DATA FOR THIS EXERCISE -
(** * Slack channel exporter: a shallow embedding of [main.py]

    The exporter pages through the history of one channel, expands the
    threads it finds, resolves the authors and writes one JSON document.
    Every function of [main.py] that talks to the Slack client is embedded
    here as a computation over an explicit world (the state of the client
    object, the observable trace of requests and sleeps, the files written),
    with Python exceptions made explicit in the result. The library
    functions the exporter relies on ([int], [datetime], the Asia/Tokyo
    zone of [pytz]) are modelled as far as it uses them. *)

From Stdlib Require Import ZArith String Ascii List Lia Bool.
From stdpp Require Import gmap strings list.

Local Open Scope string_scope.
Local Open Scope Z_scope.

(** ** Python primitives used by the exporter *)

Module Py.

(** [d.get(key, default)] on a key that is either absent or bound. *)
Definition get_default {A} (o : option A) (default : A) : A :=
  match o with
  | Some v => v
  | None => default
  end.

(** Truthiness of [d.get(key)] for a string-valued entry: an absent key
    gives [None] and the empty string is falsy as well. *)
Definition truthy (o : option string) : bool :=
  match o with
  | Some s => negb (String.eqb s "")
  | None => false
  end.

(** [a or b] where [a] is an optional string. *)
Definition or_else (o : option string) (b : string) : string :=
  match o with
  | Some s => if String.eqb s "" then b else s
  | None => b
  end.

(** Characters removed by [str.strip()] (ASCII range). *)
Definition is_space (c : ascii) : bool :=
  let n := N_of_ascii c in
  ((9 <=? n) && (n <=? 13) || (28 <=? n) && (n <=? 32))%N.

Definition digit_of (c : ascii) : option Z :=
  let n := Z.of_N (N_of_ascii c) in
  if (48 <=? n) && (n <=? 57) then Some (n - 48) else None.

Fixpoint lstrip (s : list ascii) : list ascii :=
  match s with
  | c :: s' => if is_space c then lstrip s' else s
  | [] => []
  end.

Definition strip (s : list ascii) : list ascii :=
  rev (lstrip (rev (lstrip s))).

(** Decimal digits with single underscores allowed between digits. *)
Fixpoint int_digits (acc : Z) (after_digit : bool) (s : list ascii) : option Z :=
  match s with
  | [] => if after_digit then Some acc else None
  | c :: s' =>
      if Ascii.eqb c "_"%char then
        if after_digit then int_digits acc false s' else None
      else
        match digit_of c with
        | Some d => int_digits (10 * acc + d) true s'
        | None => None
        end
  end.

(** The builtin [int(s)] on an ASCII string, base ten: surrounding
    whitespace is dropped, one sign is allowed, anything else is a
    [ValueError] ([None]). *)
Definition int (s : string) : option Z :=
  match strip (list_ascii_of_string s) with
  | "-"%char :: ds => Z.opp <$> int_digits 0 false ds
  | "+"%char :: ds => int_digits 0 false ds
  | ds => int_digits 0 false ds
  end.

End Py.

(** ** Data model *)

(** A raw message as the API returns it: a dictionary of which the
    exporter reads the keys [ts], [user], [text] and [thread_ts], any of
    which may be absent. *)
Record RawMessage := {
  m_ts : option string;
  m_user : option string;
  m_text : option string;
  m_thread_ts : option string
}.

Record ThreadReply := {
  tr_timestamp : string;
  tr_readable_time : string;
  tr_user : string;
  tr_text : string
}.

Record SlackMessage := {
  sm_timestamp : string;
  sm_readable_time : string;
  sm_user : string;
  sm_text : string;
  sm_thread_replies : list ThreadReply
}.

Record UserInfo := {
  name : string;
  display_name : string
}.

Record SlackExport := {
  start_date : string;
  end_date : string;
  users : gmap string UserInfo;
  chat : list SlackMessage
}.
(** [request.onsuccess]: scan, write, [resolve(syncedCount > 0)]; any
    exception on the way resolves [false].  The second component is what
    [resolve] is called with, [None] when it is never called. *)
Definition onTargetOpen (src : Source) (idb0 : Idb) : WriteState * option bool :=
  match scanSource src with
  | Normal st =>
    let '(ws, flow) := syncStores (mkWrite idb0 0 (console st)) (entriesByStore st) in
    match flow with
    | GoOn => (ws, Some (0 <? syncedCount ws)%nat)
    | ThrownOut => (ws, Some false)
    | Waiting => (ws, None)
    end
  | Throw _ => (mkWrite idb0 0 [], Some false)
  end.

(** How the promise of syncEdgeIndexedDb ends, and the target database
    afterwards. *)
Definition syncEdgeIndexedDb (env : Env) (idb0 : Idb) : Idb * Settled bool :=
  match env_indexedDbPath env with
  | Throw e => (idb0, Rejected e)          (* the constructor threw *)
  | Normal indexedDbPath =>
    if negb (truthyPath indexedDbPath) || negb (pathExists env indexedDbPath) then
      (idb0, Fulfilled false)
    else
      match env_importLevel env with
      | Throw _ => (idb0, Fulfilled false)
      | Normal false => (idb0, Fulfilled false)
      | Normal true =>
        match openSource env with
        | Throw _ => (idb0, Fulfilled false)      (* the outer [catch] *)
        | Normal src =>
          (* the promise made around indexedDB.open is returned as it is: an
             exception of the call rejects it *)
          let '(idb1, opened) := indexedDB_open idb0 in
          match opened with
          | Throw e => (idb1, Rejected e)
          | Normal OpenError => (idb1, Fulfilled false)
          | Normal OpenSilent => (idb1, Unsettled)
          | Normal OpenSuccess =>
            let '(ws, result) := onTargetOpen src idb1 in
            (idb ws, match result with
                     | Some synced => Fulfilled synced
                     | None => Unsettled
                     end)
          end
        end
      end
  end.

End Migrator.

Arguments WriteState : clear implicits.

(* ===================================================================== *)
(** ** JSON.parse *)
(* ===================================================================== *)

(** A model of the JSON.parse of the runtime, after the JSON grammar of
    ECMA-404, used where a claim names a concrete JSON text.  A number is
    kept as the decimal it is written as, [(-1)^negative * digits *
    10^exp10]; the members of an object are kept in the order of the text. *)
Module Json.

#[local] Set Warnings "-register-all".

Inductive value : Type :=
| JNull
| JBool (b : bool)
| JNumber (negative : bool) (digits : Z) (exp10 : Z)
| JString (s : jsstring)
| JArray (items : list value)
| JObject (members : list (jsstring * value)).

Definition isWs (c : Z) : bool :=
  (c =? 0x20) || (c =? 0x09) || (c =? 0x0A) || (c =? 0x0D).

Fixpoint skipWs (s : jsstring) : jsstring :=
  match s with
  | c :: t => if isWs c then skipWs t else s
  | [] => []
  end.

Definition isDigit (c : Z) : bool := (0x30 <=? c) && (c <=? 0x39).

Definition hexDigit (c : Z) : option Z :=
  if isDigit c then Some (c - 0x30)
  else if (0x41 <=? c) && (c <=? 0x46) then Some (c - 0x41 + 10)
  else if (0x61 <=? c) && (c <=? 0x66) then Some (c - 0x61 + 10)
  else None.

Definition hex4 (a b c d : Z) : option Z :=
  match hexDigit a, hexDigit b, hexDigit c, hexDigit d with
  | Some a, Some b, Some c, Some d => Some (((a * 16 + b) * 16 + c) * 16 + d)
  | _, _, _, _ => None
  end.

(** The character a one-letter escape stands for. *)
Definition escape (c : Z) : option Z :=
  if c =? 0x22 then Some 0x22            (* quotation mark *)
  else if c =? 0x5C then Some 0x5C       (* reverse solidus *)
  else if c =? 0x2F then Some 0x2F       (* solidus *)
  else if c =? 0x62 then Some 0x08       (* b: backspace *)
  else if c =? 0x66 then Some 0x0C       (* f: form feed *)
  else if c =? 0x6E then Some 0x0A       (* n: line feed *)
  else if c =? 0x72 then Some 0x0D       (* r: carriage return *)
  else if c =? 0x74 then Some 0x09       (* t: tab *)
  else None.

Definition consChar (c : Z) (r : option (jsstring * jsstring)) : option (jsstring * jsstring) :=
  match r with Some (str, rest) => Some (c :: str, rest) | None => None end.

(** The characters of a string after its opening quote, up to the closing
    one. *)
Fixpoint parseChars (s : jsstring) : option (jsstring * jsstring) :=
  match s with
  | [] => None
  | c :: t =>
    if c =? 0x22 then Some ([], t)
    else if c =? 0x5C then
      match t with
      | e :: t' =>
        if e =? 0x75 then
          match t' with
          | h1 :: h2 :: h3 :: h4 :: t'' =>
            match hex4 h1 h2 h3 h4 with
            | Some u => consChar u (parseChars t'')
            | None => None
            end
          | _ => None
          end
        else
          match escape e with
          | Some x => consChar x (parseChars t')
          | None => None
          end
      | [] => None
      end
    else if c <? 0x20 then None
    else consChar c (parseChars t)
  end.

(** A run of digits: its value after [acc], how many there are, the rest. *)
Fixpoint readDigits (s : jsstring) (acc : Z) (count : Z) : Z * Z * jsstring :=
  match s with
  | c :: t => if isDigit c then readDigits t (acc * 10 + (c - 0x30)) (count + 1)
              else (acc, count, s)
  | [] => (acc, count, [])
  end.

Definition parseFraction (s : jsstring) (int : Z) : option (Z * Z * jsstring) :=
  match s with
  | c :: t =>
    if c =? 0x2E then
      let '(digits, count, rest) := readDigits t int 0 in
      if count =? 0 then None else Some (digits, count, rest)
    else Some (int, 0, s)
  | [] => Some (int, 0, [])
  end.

WHAT IS NEEDED - If a line of the records holds the word "made", count it; report only the total.

EXERCISE OUTPUT - 2